International buyers visit Minnesota farm, INTSOY shortcourse

In late August, Minnesota Soybean Director of Market Development Kim Nill met with a a group of 30 international guests representing buyers from developing nations interested in increasing purchases of U.S. soy. The delegation visited the farm of Scott Gillespie near Johnson, Minn.

They were all students at INTSOY,  a longstanding soy checkoff-supported shortcourse at Northern Crops Institute (NCI) in Fargo, N.D., that teaches participants how to utilize soybean oil and other soy products, such as soymeal and soy flour in the manufacturing of food and feed products. The INTSOY shortcourse also includes instruction concerning how to add applicable soy to manufactured meat products such as sausages, etc.

Attendees represented The Philippines, Indonesia, Sri Lanka, Myanmar, Senegal and Ghana.

“Their employers are typically food or feed manufacturing companies that are wanting to learn how to add U.S.-origin soy components to the products their companies are already manufacturing, “Nill said. “This includes adding soy flour to baked goods, adding soybean oil to packaged food products to make them healthier for customers, or injecting soy protein into the inexpensive cuts of meat.”

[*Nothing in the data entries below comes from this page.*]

Definition Openstack_get_compute_usage_for_project
    (tenant : string) (start end_ : datetime) : M UsageList :=
  emit (OpenstackComputeUsage tenant start end_) >>>
  (fun w => (os_get_compute_usage_for_project os tenant start end_ (time w), w)).

(** *** [Project] methods (src/project.py) *)

(** [super().save()]: the row with this primary key is replaced, or the row
    is added when there is none. *)
Definition save_project_row (self : Project) (rows : list Project) : list Project :=
  if decide (Exists (fun p => project_id p = project_id self) rows)
  then (fun p => if decide (project_id p = project_id self) then self else p) <$> rows
  else (rows ++ [self])%list.

(** Another stored project holds the name of [self]: [name] is declared
    [unique=True] (41-46), so the database refuses the write. *)
Definition name_taken (self : Project) (rows : list Project) : Prop :=
  Exists (fun p => name p = name self ∧ project_id p <> project_id self) rows.

#[global] Instance name_taken_dec self rows : Decision (name_taken self rows).
Proof. unfold name_taken. apply _. Defined.

(** The key of [self] is already stored. *)
Definition key_stored (self : Project) (rows : list Project) : Prop :=
  Exists (fun p => project_id p = project_id self) rows.

#[global] Instance key_stored_dec self rows : Decision (key_stored self rows).
Proof. unfold key_stored. apply _. Defined.

(** [super().save(force_insert=...)]: the write is refused with
    [IntegrityError] when the name is held by another row, or when an insert
    is forced under a key that is stored; otherwise the row is written.
    Column lengths are not checked. *)
Definition Model_save_project (force_insert : bool) (self : Project) : M unit :=
  let! d := get_db in
  if decide (name_taken self (projects d)) then raise IntegrityError
  else if decide (force_insert = true ∧ key_stored self (projects d))
       then raise IntegrityError
       else put_db (set_projects (save_project_row self (projects d)) d).

(** [Project.save] (79-85), with the [force_insert] it hands on to
    [super().save]. *)
Definition Project_save_kwargs (force_insert : bool) (self : Project)
    (save_to_gardener : bool) : M Project :=
  Model_save_project force_insert self >>>
  (if save_to_gardener then GardenerService_save_project (project_id self) else ret tt) >>>
  ret self.

(** [self.save(save_to_gardener=...)]. *)
Definition Project_save (self : Project) (save_to_gardener : bool) : M Project :=
  Project_save_kwargs false self save_to_gardener.

(** The default window of [get_compute_usage] (102-105). *)
Definition default_start (n : datetime) : datetime :=
  replace_day_hour_minute_second n 1 0 0 0.

Definition default_end (n : datetime) : datetime :=
  replace_hour_minute_second n 0 0 0.

(** The cache key (107-111). *)
Definition compute_usage_cache_key (tenant : string) (start end_ : datetime) : string :=
  "compute_usage." +:+ tenant +:+ "." +:+ strftime_Y_b_d start +:+ "-" +:+ strftime_Y_b_d end_.

(** [Project.get_compute_usage] (99-123). A [datetime] is always truthy, so
    [not start] holds exactly when no start was passed. *)
Definition get_compute_usage (self : Project) (start end_ : option datetime)
  : M (option UsageList) :=
  let! start :=
    match start with
    | Some s => ret s
    | None => let! n := datetime_now in ret (default_start n)
    end in
  let! end_ :=
    match end_ with
    | Some e => ret e
    | None => let! n := datetime_now in ret (default_end n)
    end in
  let cache_key := compute_usage_cache_key (openstack_id self) start end_ in
  if decide (openstack_id self = "") then ret None
  else
    let! result := cache_get cache_key in
    match result with
    | Some r => ret (Some r)
    | None =>
        let! result :=
          Openstack_get_compute_usage_for_project (openstack_id self) start end_ in
        cache_set cache_key result REPORTING_CACHE_TIMEOUT >>>
        ret (Some result)
    end.

(** [Project.usage_summary] (125-144). *)
Definition usage_summary (self : Project) (start end_ : option datetime)
  : M (option UsageSummary) :=
  let! server_usages := get_compute_usage self start end_ in
  lift (summarize server_usages).

(** The warning of [create_openstack_project] (175-176). *)
Definition already_provisioned_message (self : Project) : string :=
  "Project '" +:+ name self +:+ "' already has an OpenStack ID: "
  +:+ openstack_id self +:+ ". No new project will be created.".

Definition set_openstack_id (self : Project) (i : string) : Project :=
  {| project_id := project_id self; organization := organization self;
     name := name self; description := description self; openstack_id := i;
     enabled := enabled self;
     has_public_co2_reporting := has_public_co2_reporting self;
     gardener_enabled := gardener_enabled self |}.

(** [Project.create_openstack_project] (172-183): the project object after
    the call, and the value returned. *)
Definition create_openstack_project (self : Project) : M (Project * option Tenant) :=
  if decide (openstack_id self <> "") then
    logger_warning (already_provisioned_message self) >>>
    ret (self, None)
  else
    let! os_project := Openstack_create_project (name self) in
    let self := set_openstack_id self (tenant_id os_project) in
    let! self := Project_save self true in
    ret (self, Some os_project).

(** [Project.enabled_on_openstack] (228-233). *)
Definition enabled_on_openstack (self : Project) : M bool :=
  try_except_Exception
    (let! t := Openstack_get_project (openstack_id self) in ret (tenant_enabled t))
    (ret false).

End Methods.

(** ** [ProjectMembership] (src/project.py, 241-278) *)

Definition set_membership_id (m : ProjectMembership) (pk : Z) : ProjectMembership :=
  {| membership_id := Some pk; project := project m; team := team m; role := role m |}.

Definition set_role (m : ProjectMembership) (r : Role) : ProjectMembership :=
  {| membership_id := membership_id m; project := project m; team := team m; role := r |}.

(** [super().save()]: an instance without primary key is inserted under the
    next key of the sequence; otherwise its row is replaced, or added when
    there is none. The instance as saved, and the database after. *)
Definition save_membership_row (self : ProjectMembership) (d : Database)
  : ProjectMembership * Database :=
  match membership_id self with
  | None =>
      let pk := membership_seq d + 1 in
      let self' := set_membership_id self pk in
      (self', set_membership_seq pk (set_memberships (memberships d ++ [self'])%list d))
  | Some pk =>
      if decide (Exists (fun m => membership_id m = Some pk) (memberships d))
      then (self,
            set_memberships
              ((fun m => if decide (membership_id m = Some pk) then self else m)
                 <$> memberships d) d)
      else (self, set_memberships (memberships d ++ [self])%list d)
  end.
Arguments Ret {S A} a.
Arguments Throw {S A} e.
Arguments SetState {S A} f k.
Arguments ConsoleError {S A} label e k.
Arguments Now {S A} k.
Arguments Call {S A} r k.
Arguments bind {S A B} p f.
Arguments await {S} r.
Arguments set {S} f.
Arguments console_error {S} l e.
Arguments now {S}.
Arguments try_catch {S A} p h.
Arguments try_finally {S A} p fin.
Arguments settle {S} p.
Arguments first_rejection {S} earlier later.
Arguments promise_all2 {S} second_first p q.

Declare Scope prog_scope.
Delimit Scope prog_scope with prog.
Notation "x <- p ;; q" := (bind p (fun x => q))
  (at level 100, p at next level, right associativity) : prog_scope.
Notation "p ;; q" := (bind p (fun _ => q))
  (at level 100, right associativity) : prog_scope.
Open Scope prog_scope.

(** ** Running a program against a backend *)

(** How an [async] function ends: its promise resolves or rejects. *)
Inductive completion (A : Type) :=
  | Returned (a : A)
  | Uncaught (e : thrown).
Arguments Returned {A} a.
Arguments Uncaught {A} e.

Section Interp.
Variable S : Type.
(** The backend: its state, how it answers a call, and its clock. *)
Variable B : Type.
Variable serve : B -> forall r : request, outcome (response r) * B.
Variable clock : B -> str * B.

(** What a run can touch: the component state, the diagnostic console, the
    calls sent over the network (oldest first) and the backend. *)
Record World := mkWorld {
  page : S;
  console : list (str * thrown);
  wire : list request;
  backend : B
}.
Lemma getMemo_inner (w : World) (i : string) (m n t : Memo) :
  _memos_by_id (slab w) !! i = Some m →
  this_tail (slab w) = Some t →
  memo_id m ≠ memo_id t →
  newer_of (links w) m = Some n →
  getMemo i w
  = (mkWorld
       (set_tail (Some m)
          (if same_memo m (this_head (slab w)) then set_head (Some n) (slab w) else slab w))
       (upd_newer t (Some m)
          (upd_older m (Some t)
             (upd_newer m None
                (match older_of (links w) m with
                 | Some p => upd_newer p (Some n) (upd_older n (older_of (links w) m) (links w))
                 | None => upd_older n None (links w)
                 end))))
       (trace w) (microtasks w),
     Return (Some m)).
Proof.
  destruct w as [s h tr q]. cbn [slab links trace microtasks].
  intros Hm Ht Hne Hn. unfold getMemo.
  unfold mbind, M_bind, this, get_newer, get_older, set_newer, set_older, update, mret, M_ret.
  cbn [slab links trace microtasks]. rewrite Hm, Ht.
  unfold same_memo at 1. rewrite bool_decide_eq_false_2 by exact Hne.
  cbn [slab links trace microtasks]. rewrite Hn.
  assert (older_of (upd_older n (older_of h m) h) m = older_of h m) as Ho.
  { rewrite older_upd_older. case_bool_decide; reflexivity. }
  destruct (same_memo m (this_head s)); cbn [slab links trace microtasks];
    rewrite Ho; destruct (older_of h m) as [p|] eqn:Hp;
    cbn [slab links trace microtasks]; rewrite ?newer_upd_older, ?Hn; reflexivity.
Qed.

The INTSOY week begins with a visit to a Minnesota farm, to enable students to gather firsthand information on the technology utilized to produce Minnesota soybeans; to assess current year soybean growth in fields; and to personally meet the farmer that grows the soy their company is increasingly purchasing.

“We appreciate being given the opportunity to show our world buyers and soybean customers what we do here on our family farm,” Gillespie said.

Gillespie said he took the opportunity to show them his farm, give the attendees tractor rides, as well as discuss the current trade issues with the overseas customers.

After the NCI-Fargo portion of the shortcourse where the 30-student INTSOY shortcourse learned how to manufacture soy-based animal feeds and soyfoods, they then traveled to South Dakota State University (SDSU) for their final three days of training where they learned how to add soy protein to meat products (e.g., sausages) in the SDSU Meat Lab.